Five Years
As we move towards Purim, I am struck by the fact that this is the first time, since 2020, that our entire senior care organization has been engaged in planning a full-scale celebration. For many years, we held decorating contests in our buildings and the creativity was extraordinary. We had Purim costume parades, Megillah readings, Purim spiels and the like. Nothing was more fun for elders and staff than this spring holiday.
On March 10, 2020, we held our Purim festivities, we paraded in our costumes, we held our decorating contest, we ate hamantaschen and compared our favorite flavor choices. We knew that there was a virus out there, a virus that had begun to surface in the United States in January. We knew that there was a case in New Jersey that had been diagnosed on March 4. But, despite knowing that, despite having spent months preparing, going into lockdown on March 21 was still a major, unsettling shock.
I look back at Purim 2020 as the last moments of normalcy in a world that turned upside down. Initially, there were cases all around us. We knew that communities had large outbreaks. We knew that hospitals were full to overflowing. But our buildings, full of elders, were quiet. Until they weren’t. The virus made its presence known, causing significant illness and death. There were, at one time, more than 100 members of our 500-person staff who were ill. There were elders throughout our buildings who were ill. And no one had any answers for us. We sought guidance from State and national sources and read everything that came our way. No one knew what to do to prevent or treat and help was nonexistent.

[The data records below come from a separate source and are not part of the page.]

(** X11: [to_address] returns the first raw pointer on the chain of [operator->]
    results, provided it lies within the allowed depth: the result is [p]
    exactly when [p] is the [n]-th result for some [n <= depth], [p] is a
    raw pointer and nothing before it on the chain is one. *)
Theorem to_address_first_raw_pointer (depth : nat) (w p : Ptr) :
  to_address depth w = Some p <->
  exists n,
    (n <= depth)%nat
    /\ p = Nat.iter n arrow w
    /\ is_pointer_v p = true
    /\ (forall i, (i < n)%nat -> is_pointer_v (Nat.iter i arrow w) = false).
Proof.
  split.
  - intros Hres.
    destruct (to_address_inv _ _ depth w p Hres) as (n & Hle & Hchain).
    exists n. split; [assumption|]. now apply unwraps_iter.
  - intros (n & Hle & Hchain). apply unwraps_iter in Hchain.
    exact (to_address_unwraps _ _ n w p Hchain depth Hle).
Qed.

(** X12: [to_address] returns nothing exactly when no value on the chain, up to
    the allowed depth, is a raw pointer. *)
Theorem to_address_none_iff (depth : nat) (w : Ptr) :
  to_address depth w = None <->
  forall i, (i <= depth)%nat -> is_pointer_v (Nat.iter i arrow w) = false.
Proof.
  revert w. induction depth as [|depth IH]; intros w;
    destruct (is_pointer_v w) eqn:Hw.
  - rewrite to_address_raw by assumption. split; [discriminate|].
    intros Hall. specialize (Hall O (Nat.le_refl _)). simpl in Hall. congruence.
  - rewrite to_address_out_of_depth by assumption. split; [|reflexivity].
    intros _ i Hi. replace i with O by lia. exact Hw.
  - rewrite to_address_raw by assumption. split; [discriminate|].
    intros Hall. specialize (Hall O (Nat.le_0_l _)). simpl in Hall. congruence.
  - rewrite to_address_fancy, IH by assumption. split.
    + intros Hall [|i] Hi; [exact Hw|].
      rewrite Nat.iter_succ_r. apply Hall. lia.
    + intros Hall i Hi. rewrite <- Nat.iter_succ_r. apply Hall. lia.
Qed.

(** X13: a result does not depend on the allowance: once [to_address] returns
    [p] at some depth it returns [p] at every larger depth. *)
Theorem to_address_depth_monotone (depth depth' : nat) (w p : Ptr) :
  to_address depth w = Some p ->
  (depth <= depth')%nat ->
  to_address depth' w = Some p.
Proof.
  intros Hres Hle.
  destruct (to_address_inv _ _ depth w p Hres) as (n & Hn & Hchain).
  apply (to_address_unwraps _ _ n w p Hchain). lia.
Qed.

(** A fancy pointer whose [operator->] returns the pointer itself is
    resolved at no depth. *)
Lemma to_address_self_arrow (depth : nat) (w : Ptr) :
  is_pointer_v w = false -> arrow w = w -> to_address depth w = None.
Proof.
  intros Hw Hself. induction depth as [|depth IH].
  - now apply to_address_out_of_depth.
  - rewrite to_address_fancy, Hself by assumption. exact IH.
Qed.

End ToAddressExtras.

Lemma to_address_depth_monotone_witness :
  to_address handle_is_pointer handle_arrow 7
             (fancy_pointer (fancy_pointer (raw_pointer 4096)))
  = Some (raw_pointer 4096).
Proof.
  apply (to_address_depth_monotone handle_is_pointer handle_arrow 2 7).
  - reflexivity.
  - lia.
Defined.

Early on in this battle, and it was a battle, we were told by a physician that they thought we could just offer “comfort care” because “they were all going to die.” Our response to that was both instantaneous and unanimous, a firm and convicted “Not on my watch.” We emulated everything we heard that hospitals were doing. We created our own COVID diet. We built temporary isolation units. We found PPE from likely and unlikely places. We did any job that needed to be done. We forged ahead through the fear, through the challenges, through the shortages . . . and we saved many, many lives.
As we stand here, five years later, we are all wiser and stronger. We have learned to take nothing for granted and we have learned that we must rely on ourselves. We know that nothing is more important than the health and wellbeing of our elders and our staff and that we will do anything and everything to safeguard all of these individuals. And we know, with certainty, that our team can, and will, overcome any obstacles in our path.
On my desk, even now, is a note from my grandson who was 6 years old at the time. His careful printing reads “These may be hard times. But we can have hope. These may be hard times now but it will get better.” Wise words from a small child, wise words we all must remember. We have lived through those “hard times” and we have come out the other side. And, as much as we hope and pray that this kind of crisis could not occur again, we also know that we are ready, that we can face hard times head on and that we can and will prevail.